Stored items:
(** * cc-utils: pipeline steps, trait transformers and helpers

    A shallow embedding of the parts of cc-utils that build the step graph
    of a pipeline job:

    - [concourse/pipelines/model/step.py]  ([PipelineStep]),
    - [concourse/model/traits/release.py]  ([ReleaseTraitTransformer]),
    - [concourse/model/traits/pullrequest.py] ([PullRequestTraitTransformer]),
    - [util.py]                            ([merge_dicts]),
    - [container/registry.py]              ([normalise_image_reference]).

    Python objects that are mutated in place are modelled by explicit state
    passing; an exception is a [Raise] outcome that leaves the state as it
    was when the exception was raised. *)

From Stdlib Require Import ZArith String Ascii List Bool Lia.
From Stdlib Require Import DecimalString.
From stdpp Require Import base option list gmap sets strings.

Local Open Scope string_scope.
Local Open Scope list_scope.

(** ** Python values and exceptions *)

(** Scalars of a configuration document. *)
Inductive pyatom : Type :=
| ANone
| ABool (b : bool)
| AInt (z : Z)
| AStr (s : string).

(** Configuration values: scalars, lists and string-keyed mappings.  A
    mapping is an association list in insertion order, as a Python [dict]
    iterates. *)
#[local] Unset Elimination Schemes.
Inductive pyval : Type :=
| PyAtom (a : pyatom)
| PyList (l : list pyval)
| PyDict (d : list (string * pyval)).
#[local] Set Elimination Schemes.

Definition pydict : Type := list (string * pyval).

(** The exceptions raised by the modelled code.  [Dangling] is not one of
    them: it is the outcome of reading a reference that the object store
    does not hold, which no Python program can do. *)
Inductive exn : Type :=
| ValueError (msg : string)
| ModelValidationError (msg : string)
| IndexError
| KeyError (key : string)
| AttributeError (attr : string)
| NotImplementedError
| Failure
| Dangling.

Inductive res (A : Type) : Type :=
| Ok (a : A)
| Raise (e : exn).
Arguments Ok {A} a.
Arguments Raise {A} e.

(** State-and-exception monad: a method of an object of type [S]. *)
Definition M (S A : Type) : Type := S -> res A * S.

Definition ret {S A} (a : A) : M S A := fun s => (Ok a, s).
Definition raise {S A} (e : exn) : M S A := fun s => (Raise e, s).
Definition bind {S A B} (m : M S A) (k : A -> M S B) : M S B :=
  fun s => match m s with
           | (Ok a, s') => k a s'
           | (Raise e, s') => (Raise e, s')
           end.
Definition get {S} : M S S := fun s => (Ok s, s).
Definition put {S} (s : S) : M S unit := fun _ => (Ok tt, s).
Definition modify {S} (f : S -> S) : M S unit := fun s => (Ok tt, f s).

Notation "'let*' x ':=' m 'in' k" := (bind m (fun x => k))
  (at level 10, x name, m at level 100, k at level 200).
Notation "m ';;;' k" := (bind m (fun _ => k))
  (at level 100, k at level 200, right associativity).

(** ** Strings *)

Module Str.

Definition DQUOTE : ascii := ascii_of_nat 34.
Definition SQUOTE : ascii := ascii_of_nat 39.

(** [c in s] for a one-character [c]. *)
Fixpoint contains (c : ascii) (s : string) : bool :=
  match s with
  | EmptyString => false
  | String d s' => if Ascii.eqb c d then true else contains c s'
  end.

(** [all(map(p, s))] *)
Fixpoint all (p : ascii -> bool) (s : string) : bool :=
  match s with
  | EmptyString => true
  | String c s' => p c && all p s'
  end.

(** [s.split(sep)] for a one-character separator: never the empty list. *)
Fixpoint split (sep : ascii) (s : string) : list string :=
  match s with
  | EmptyString => [EmptyString]
  | String c s' =>
      if Ascii.eqb c sep then EmptyString :: split sep s'
      else match split sep s' with
           | [] => [String c EmptyString]
           | p :: ps => String c p :: ps
           end
  end.

(** [sep.join(parts)] *)
Fixpoint join (sep : string) (parts : list string) : string :=
  match parts with
  | [] => EmptyString
  | [p] => p
  | p :: ps => p +:+ sep +:+ join sep ps
  end.

(** [s.replace(c, by)] for a one-character [c]. *)
Fixpoint replace (c : ascii) (by_ : string) (s : string) : string :=
  match s with
  | EmptyString => EmptyString
  | String d s' =>
      if Ascii.eqb d c then by_ +:+ replace c by_ s'
      else String d (replace c by_ s')
  end.

Definition startswith (c : ascii) (s : string) : bool :=
  match s with
  | EmptyString => false
  | String d _ => Ascii.eqb d c
  end.

Fixpoint endswith (c : ascii) (s : string) : bool :=
  match s with
  | EmptyString => false
  | String d EmptyString => Ascii.eqb d c
  | String _ s' => endswith c s'
  end.

Definition is_empty (s : string) : bool :=
  match s with EmptyString => true | _ => false end.

Definition of_Z (z : Z) : string := NilZero.string_of_int (Z.to_int z).

End Str.

(** [str(v)] on scalars. *)
Definition py_str (a : pyatom) : string :=
  match a with
  | ANone => "None"
  | ABool true => "True"
  | ABool false => "False"
  | AInt z => Str.of_Z z
  | AStr s => s
  end.

(** ** Dictionaries in insertion order *)

Module Dict.
Section Dict.
Context {V : Type}.

(** [d.get(k)] *)
Fixpoint lookup (k : string) (d : list (string * V)) : option V :=
  match d with
  | [] => None
  | (k', v) :: d' => if String.eqb k k' then Some v else lookup k d'
  end.

(** [k in d] *)
Definition mem (k : string) (d : list (string * V)) : bool :=
  match lookup k d with Some _ => true | None => false end.

(** [d[k] = v]: an existing key keeps its position, a new key goes last. *)
Fixpoint set (k : string) (v : V) (d : list (string * V)) : list (string * V) :=
  match d with
  | [] => [(k, v)]
  | (k', v') :: d' =>
      if String.eqb k k' then (k', v) :: d' else (k', v') :: set k v d'
  end.

Definition keys (d : list (string * V)) : list string := map fst d.

End Dict.
End Dict.

(** ** Library functions used by the step model *)

(** [shlex.quote] of the Python standard library: a token made only of
    ASCII word characters and [@%+=:,./-] is returned as it is, any other
    token is wrapped in single quotes, each embedded single quote being
    closed, double-quoted and reopened. *)
Module Shlex.

Definition is_word (c : ascii) : bool :=
  let n := nat_of_ascii c in
  (((97 <=? n) && (n <=? 122)) || ((65 <=? n) && (n <=? 90))
   || ((48 <=? n) && (n <=? 57)) || (n =? 95))%nat.

Definition is_safe (c : ascii) : bool :=
  is_word c || Str.contains c "@%+=:,./-".

Definition quote_escape : string :=
  String Str.SQUOTE (String Str.DQUOTE (String Str.SQUOTE
    (String Str.DQUOTE (String Str.SQUOTE EmptyString)))).

Definition quote (s : string) : string :=
  if Str.is_empty s then String Str.SQUOTE (String Str.SQUOTE EmptyString)
  else if Str.all is_safe s then s
  else String Str.SQUOTE EmptyString
         +:+ Str.replace Str.SQUOTE quote_escape s
         +:+ String Str.SQUOTE EmptyString.

End Shlex.

(** [os.path.join] on a POSIX system. *)
Module Posixpath.

Definition SEP : ascii := "/"%char.

Definition join_step (path b : string) : string :=
  if Str.startswith SEP b then b
  else if Str.is_empty path || Str.endswith SEP path then path +:+ b
  else path +:+ String SEP EmptyString +:+ b.

Definition join (a : string) (p : list string) : string :=
  fold_left join_step p a.

End Posixpath.

(** ** concourse/pipelines/model/step.py *)

Inductive ScriptType : Type := BOURNE_SHELL | PYTHON3.

Inductive StepNotificationPolicy : Type := NOTIFY_PULL_REQUESTS | NO_NOTIFICATION.

(** The value under ['depends']: the iterable of names the configuration
    gave, or the [set] that [custom_init] puts in its place. *)
Inductive depends_val : Type :=
| DependsList (l : list string)
| DependsSet (s : gset string).

(** The value under ['execute']: a list of tokens or any other scalar. *)
Inductive execute_val : Type :=
| ExecuteScalar (a : pyatom)
| ExecuteList (l : list pyatom).

(** The raw dictionary of a step, one optional entry per key the class
    reads; [None] is an absent key. *)
Record step_raw : Type := {
  raw_depends : option depends_val;
  raw_output_dir : option string;
  raw_image : option string;
  raw_execute : option execute_val;
  raw_registry : option string;
  raw_publish_to : option (list string);
}.

Definition empty_raw : step_raw :=
  {| raw_depends := None; raw_output_dir := None; raw_image := None;
     raw_execute := None; raw_registry := None; raw_publish_to := None |}.

Record PipelineStep : Type := {
  name : string;
  is_synthetic : bool;
  _script_type : ScriptType;
  _notification_policy : option StepNotificationPolicy;
  _outputs_dict : list (string * string);
  _inputs_dict : list (string * string);
  raw : step_raw;
}.

Definition with_outputs (o : list (string * string)) (self : PipelineStep) : PipelineStep :=
  {| name := name self; is_synthetic := is_synthetic self;
     _script_type := _script_type self;
     _notification_policy := _notification_policy self;
     _outputs_dict := o; _inputs_dict := _inputs_dict self; raw := raw self |}.

Definition with_inputs (i : list (string * string)) (self : PipelineStep) : PipelineStep :=
  {| name := name self; is_synthetic := is_synthetic self;
     _script_type := _script_type self;
     _notification_policy := _notification_policy self;
     _outputs_dict := _outputs_dict self; _inputs_dict := i; raw := raw self |}.

Definition with_depends (d : depends_val) (self : PipelineStep) : PipelineStep :=
  {| name := name self; is_synthetic := is_synthetic self;
     _script_type := _script_type self;
     _notification_policy := _notification_policy self;
     _outputs_dict := _outputs_dict self; _inputs_dict := _inputs_dict self;
     raw := {| raw_depends := Some d;
               raw_output_dir := raw_output_dir (raw self);
               raw_image := raw_image (raw self);
               raw_execute := raw_execute (raw self);
               raw_registry := raw_registry (raw self);
               raw_publish_to := raw_publish_to (raw self) |} |}.

(** Truth value of a string: non-empty. *)
Definition truthy (s : string) : bool := negb (Str.is_empty s).

Definition add_output (name_ variable_name : string) : M PipelineStep unit :=
  let* self := get in
  if Dict.mem name_ (_outputs_dict self)
  then raise (ValueError ("output already exists: " +:+ name_))
  else put (with_outputs (Dict.set name_ variable_name (_outputs_dict self)) self).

EXERCISE PROMPT: What is wanted is every line from the first line of the entries through the line that contains "Python objects that", given again exactly.

RESULT FOR THIS TASK:
(** * cc-utils: pipeline steps, trait transformers and helpers

    A shallow embedding of the parts of cc-utils that build the step graph
    of a pipeline job:

    - [concourse/pipelines/model/step.py]  ([PipelineStep]),
    - [concourse/model/traits/release.py]  ([ReleaseTraitTransformer]),
    - [concourse/model/traits/pullrequest.py] ([PullRequestTraitTransformer]),
    - [util.py]                            ([merge_dicts]),
    - [container/registry.py]              ([normalise_image_reference]).

    Python objects that are mutated in place are modelled by explicit state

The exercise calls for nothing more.